Ropa, juguetes, cuadros, discos, cd, cristalería y dulces caseros, entre otros muchos, se encontraban repartidos por numerosos puestecillos con la intención de recaudar fondos con los que ayudar a los habitantes de la localidad de Moyamba -ubicada en la selva amazónica del Perú- en la construcción de una piscifactoría con la que, además de conseguir alimento, puedan generar una actividad económica.

En una especie de ejemplo del milagro de Jesucristo de la multiplicación de los panes y los peces, el párroco de la Oliva, don Diego Román, que ocupa esta responsabilidad desde finales del pasado mes de agosto, ha querido que los habitantes de los poblados indígenas de la ciudad peruana en la que él estuvo seis años como misionero, sigan sintiendo su respaldo para sacar adelante uno de sus proyectos: el de una piscigranja o piscifactoría que les ayude a sobrevivir y a ganarse la vida.

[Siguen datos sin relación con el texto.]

Lemma becomes_value j : forall lv lv', strings_end_well j = true -> becomes (shown lv j) (packed lv' j).
Proof.
  induction j as [| |b|d i|s|items IH|members IH] using json_nested_ind; intros lv lv' Hs; cbn [render].
  - done.
  - by apply becomes_plain.
  - destruct b; by apply becomes_plain.
  - apply becomes_plain, number_text_plain.
  - by apply becomes_string.
  - apply becomes_app; [by apply becomes_plain|]. apply becomes_app; [|by apply becomes_plain].
    apply becomes_elements. cbn [strings_end_well] in Hs. rewrite forallb_forall in Hs. rewrite !Forall_forall in *.
    intros i Hi. apply IH; [done|]. apply Hs. by apply list_elem_of_In.
  - apply (becomes_app [123] [123]); [by apply becomes_plain|]. apply (becomes_blank_app [10]); [done|]. rewrite !app_nil_l. apply becomes_app.
    2: { apply becomes_blank_app; [apply tabs_blank|by apply becomes_plain]. }
    apply becomes_members. cbn [strings_end_well] in Hs. rewrite forallb_forall in Hs. rewrite !Forall_forall in *.
    intros [name i] Hi. specialize (Hs _ (proj1 (list_elem_of_In _ _) Hi)). apply andb_prop in Hs as [Hn Hv].
    split; [done|]. exact (IH _ Hi _ _ Hv).
Qed.

Lemma minify_shown j : strings_end_well j = true -> minify_text (shown 0 j) = packed 0 j.
Proof. intros H. pose proof (becomes_value j 0%nat 0%nat H []) as E. rewrite !app_nil_r in E. exact E. Qed.
End Values.

(** What [cJSON_Minify] does to a block. *)
Lemma Minify_text text tail :
  nonzero text ->
  exists b, cJSON_Minify (Some (text ++ 0 :: tail)) = Some (Some b) /\ length b = length (text ++ 0 :: tail) /\
            starts_with b (minify_text text ++ [0]) /\ drop (S (length text)) b = tail.
Proof.
  intros Hn. unfold cJSON_Minify.
  destruct (minify_at tail (S (length (text ++ 0 :: tail))) text (text ++ 0 :: tail) 0%nat 0%nat []) as (b & -> & Hl & Ht & Hd);
    [done|by split|rewrite length_app; cbn; lia|].
  exists b. split; [done|]. split; [done|]. cbn [app] in *.
  rewrite (minified_fuel _ _ (S (length text))) in Ht by (rewrite ?length_app; cbn; lia). split.
  - unfold starts_with, minify_text. rewrite length_app. cbn [length]. by rewrite Nat.add_1_r.
  - rewrite <- Hd. f_equal. rewrite length_app. cbn. lia.
Qed.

"Yo estuve en Moyamba, que está en el distrito de Jepelacio, seis años, donde tuve ya la experiencia de construir una piscigranja sobre una hectárea, con seis piscinas, con la intención de criar pescado. Y aunque el fin primero era mejorar la alimentación de aquellas comunidades, basada básicamente en el pollo, luego también estaba el de dar trabajo, porque con ello, como yo suelo decir en las misas, no sólo les estamos dando el pescado, sino la caña para que se mantengan solos", dijo el párroco de la Oliva.

Este proyecto de 'Mercadillo misionero' ha salido adelante porque, como el propio don Diego Román reconoce, "después de seis años allí es imposible desvincularse, y porque yo me fui allí con unas ideas y vine con otras, preocupándome, como decía Jesucristo en el Evangelio, por los más necesitados, que es nuestro deber como cristianos".

Y los nazarenos han respondido este domingo a dicho llamamiento, acudiendo por momentos en masa a dicho Mercadillo y haciendo que la jornada se desarrollara en medio de un ambiente muy agradable. "Se ha respondido", comentó el párroco de La Oliva, "como ya ocurrió el sábado con la recogida de alimentos. Y ya ese gesto de ir sembrando entre la gente de que se tiene que preocupar por los más necesitados es importante, que no sólo hay que ayudar a la gente de aquí, sino también a los de otros países".

En el éxito del Mercadillo ha sido igualmente importante -como ha destacado también don Diego Román- la colaboración de todos los grupos de la Parroquia, "que han trabajado unidos en un mismo fin, algo que hace comunidad, que es lo que entiendo que tiene que ser la Iglesia".